Since you posted in a philosophy forum, I take it that you are not interested (only) in the empirical question pertaining to psychology.
The technical term in philosophy is doxastic voluntarism (DV), i.e. the thesis that beliefs are subject to the will and, as such, that we are able to choose what to believe. Whether DV is a defendable claim is debated in current epistemology, as well as in philosophy of religion and, a bit more surprisingly, in philosophy of science.
The consensus seems to be that DV is untenable and thus doxastic involuntarism is the standard position. This shows in the use of the technical term, which is employed – in a similar way to "relativism" and other fighting words – as ultimate objections in arguments ("Position X implies DV and is therefore untenable").

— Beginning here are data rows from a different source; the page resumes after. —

Lemma run_has_id st ops k id : wf_store st -> has_id st k id -> has_id (run_ops st ops).1 k id.
Proof.
  revert st; induction ops as [| a ops IH]; intros st Hwf H; [done |]. cbn [run_ops].
  pose proof (perform_refines st a k Hwf) as Hp.
  assert (has_id (perform st a).1 k id) as H1.
  { destruct a as [j prov snk who now | c o now]; simpl.
    - destruct (claim_has_id st j prov snk who now Hwf) as [Hc _]. specialize (Hc k id H). by destruct (claim_delivery _ _ _ _ _ _).
    - pose proof (record_has_id st c o now k id H) as Hc. by destruct (record_delivery_outcome _ _ _ _). }
  destruct (perform st a) as [st1 l1]. destruct Hp as [Hw _]. specialize (IH st1 Hw H1). by destruct (run_ops st1 ops).
Qed.

(** A recorded final outcome leaves its destination done. *)
Lemma record_done st c o now k : wf_store st -> has_id st k (claim_receipt c) -> ostate o <> ORetryable ->
  (record_delivery_outcome st c o now).2 = true -> is_done (lease_at (record_delivery_outcome st c o now).1 k).
Proof.
  intros Hwf (x & Hx & Ex) Ho Hok. pose proof (record_refines st c o now Hwf) as H.
  destruct (record_delivery_outcome st c o now) as [st' ok]. simpl in *. subst ok.
  destruct H as (_ & j & r & s & Hr & Hid & Hset & Hs & _).
  assert (j = k) as <- by (apply (ws_ids _ Hwf j k r x); congruence). rewrite Hs.
  unfold settle in Hset. destruct (lease_at st j); try done. destruct (String.eqb who (owner c)); [| done].
  injection Hset as <-. by destruct (ostate o).
Qed.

Interestingly enough, it seems that in the history of philosophy the situation was actually reversed, as DV was maintained by many central figures in philosophy (Thomas Aquinas, Descartes, Locke, ...). Although a minority position these days, there are quite important names who defended (some forms of) DV. Among them are Roderick Chisholm, Jerry Fodor and Bas Van Fraassen. Particularly the latter draws heavily from the pragmatist's toolbox, which was arguably the only tradition where DV was more or less accepted.

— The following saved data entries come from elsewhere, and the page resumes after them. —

(** A section is accepted exactly when its records are allowlisted and, for
    entities, carry fresh positive ids. *)
Lemma validate_rows_Ok g allowed seen count rows n :
  validate_rows g allowed seen count rows = Ok n <->
  (forall r, r ∈ rows -> forall k, k ∈ r.*1 -> k ∈ allowed) /\
  (g ∈ ENTITY_FIELDS.*1 -> Forall identified rows /\ NoDup (source_id <$> rows) /\
     forall r, r ∈ rows -> source_id r ∉ seen) /\
  n = count + Z.of_nat (length rows).
Proof.
  revert seen count; induction rows as [| r rows IH]; intros seen count; cbn [validate_rows].
  { simpl. split.
    - intros [= <-]. split_and!; [set_solver | | lia]. intros _. split_and!; [done | constructor | set_solver].
    - intros (_ & _ & ->). f_equal. lia. }
  destruct (bool_decide _) eqn:Ek; cbn [negb].
  2: { split; [done |]. intros (H & _). rewrite <- not_true_iff_false, unknown_nil in Ek.
       destruct Ek. apply (H r). constructor. }
  rewrite unknown_nil in Ek. case_bool_decide as Hg.
  - destruct (as_int (field r "id")) as [i |] eqn:Ei.
    2: { split; [done |]. intros (_ & H & _). destruct (H Hg) as (Hf & _).
         inversion Hf as [| ? ? (i & Hi & _)]; subst. congruence. }
    assert (source_id r = i) as Hsi by by (unfold source_id; rewrite Ei).
    destruct ((i <? 1) || bool_decide (i ∈ seen)) eqn:Eb.
    { split; [done |]. intros (_ & H & _). destruct (H Hg) as (Hf & _ & Hs).
      inversion Hf as [| ? ? (i' & Hi' & Hp)]; subst. apply orb_true_iff in Eb as [Eb | Eb].
      - simplify_eq. lia.
      - apply bool_decide_eq_true in Eb. destruct (Hs r); [constructor |]. done. }
    apply orb_false_iff in Eb as [Eb Hs%bool_decide_eq_false]. rewrite IH, fmap_cons, Forall_cons, NoDup_cons, Hsi.
    cbn [length]. split; intros (Ha & Hi & ->); (split_and!; [| intros Hg' | lia]).
    + intros r' [-> | Hr']%elem_of_cons; [done | by apply Ha].
    + destruct (Hi Hg) as (Hf & Hn & Hf'). split_and!; [exists i; split; [done | lia] | done | | done |].
      * intros (r' & -> & Hr')%list_elem_of_fmap. apply (Hf' r' Hr'). constructor.
      * intros r' [-> | Hr']%elem_of_cons; [by rewrite Hsi |]. intros Hin. apply (Hf' r' Hr'). by constructor.
    + intros r' Hr'. apply Ha. by constructor.
    + destruct (Hi Hg) as ((_ & Hf) & (Hi' & Hn) & Hf'). split_and!; [done | done |].
      intros r' Hr' [E | Hin]%elem_of_cons.
      * apply Hi'. rewrite <- E. apply list_elem_of_fmap. by exists r'.
      * apply (Hf' r'); [by constructor | done].
  - rewrite IH. cbn [length]. split; intros (Ha & Hi & ->); (split_and!; [| done | lia]).
    + intros r' [-> | Hr']%elem_of_cons; [done | by apply Ha].
    + intros r' Hr'. apply Ha. by constructor.
Qed.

2) Regarding your question:
Is it possible to choose to believe something one finds absurd?
The same question arises whether one can choose to believe a claim that she agrees rationally to be false. The problem is that a pragmatic justification of beliefs (i.e. based on utility and means-ends arguments) may clash with a (lack of) epistemic justification. Consider the following:
P is false. However, believing that P has a practical advantage. Therefore one should believe that P.

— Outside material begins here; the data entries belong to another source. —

(* ===== verification/TransferPlan.v ===== *)
(** Planning a portable inventory merge ([services/inventory_transfer/plan.py]):
    the operator's decisions, identity conflicts, reference checks, and the
    plan with its digests.  The local inventory is a table of rows per entity
    kind, each row holding the portable columns. *)
From S2P Require Import Prelude Sha256 Json Canonical TransferFormat.
Open Scope Z_scope.

Module Plan.
Import Json Format.

(** *** The local inventory *)

Record table := Table { rows : list (Z * row); next_id : Z }.
Abbreviation tables := (gmap string table).

Definition tbl (db : tables) (t : string) : table := default (Table [] 1) (db !! t).

(** [db.query(model).order_by(model.id)]. *)
Definition by_id (db : tables) (t : string) : list (Z * row) :=
  py_sorted (fun r s => r.1 <=? s.1) (rows (tbl db t)).

(** [db.get(model, id) is not None]. *)
Definition present (db : tables) (t : string) (i : Z) : bool := bool_decide (i ∈ (rows (tbl db t)).*1).

(** [filter(getattr(model, f) == v)]: the matching rows' ids. *)
Definition holders (db : tables) (t f v : string) : list Z :=
  (List.filter (fun r => match field r.2 f with JStr s => String.eqb s v | _ => false end) (rows (tbl db t))).*1.

(** *** Schema of the references *)

Definition UNIQUE_FIELDS : list (string * string) :=
  [("services", "slug"); ("tags", "name"); ("hardware_clusters", "name")].

Definition INTERNAL_REFS : list (string * list (string * string)) := [
   ("compute_units", [("hardware_id", "hardware")]);
   ("storage", [("hardware_id", "hardware")]);
   ("services", [("hardware_id", "hardware"); ("compute_id", "compute_units")]);
   ("networks", [("gateway_hardware_id", "hardware")])
  ].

It is hard to imagine that the pragmatic justification might override the belief that P is false. The debate whether this epistemic self-deception may be possible is one of the crucial topics in current debates around DV. (Again, the consensus is that it is not and thus is an objection to DV.)
P is probably false. However, believing that P has a great practical advantage. Therefore one should believe that P.
Does this change your evaluation that overriding is possible? Probably not. However, in general it may be possible to construct a case such that the epistemic justification is weaken so much (and the pragmatic justification is strong enough) to produce a tradeoff where an override is possible.
To show another route, consider a more concrete example (presupposing that pessimistic meta-induction is a sound argument):
Our best currently available scientific theory T is probably false. However, believing that T is probably false (and thus adopting an instrumentalist attitude) diminishes the empirical testability of T, while believing that T is probably true increases the empirical testability of T. Scientist consider the empirical testability of T to be crucial. Therefore, scientists should believe that T is probably true.
What do you think now? Making the practical advantage to matter epistemically, seems to kinda blur the line here. In general, making these abstract schemata more concrete could show that there are contexts in which DV might be more plausible than in others, thus pointing to the context-sensitivity of DV.
3) Regarding Pascal's wager:
Pascal's famous argument is used as textbook example of DV, but it is unclear whether Pascal actually presupposed DV in his argument. If I recall correctly, he didn't claim that such form of practical reasoning could lead to a voluntary belief in God, but that it could lead to take part in the religious practice, which in turn would create an environment where a belief in God could grow eventually.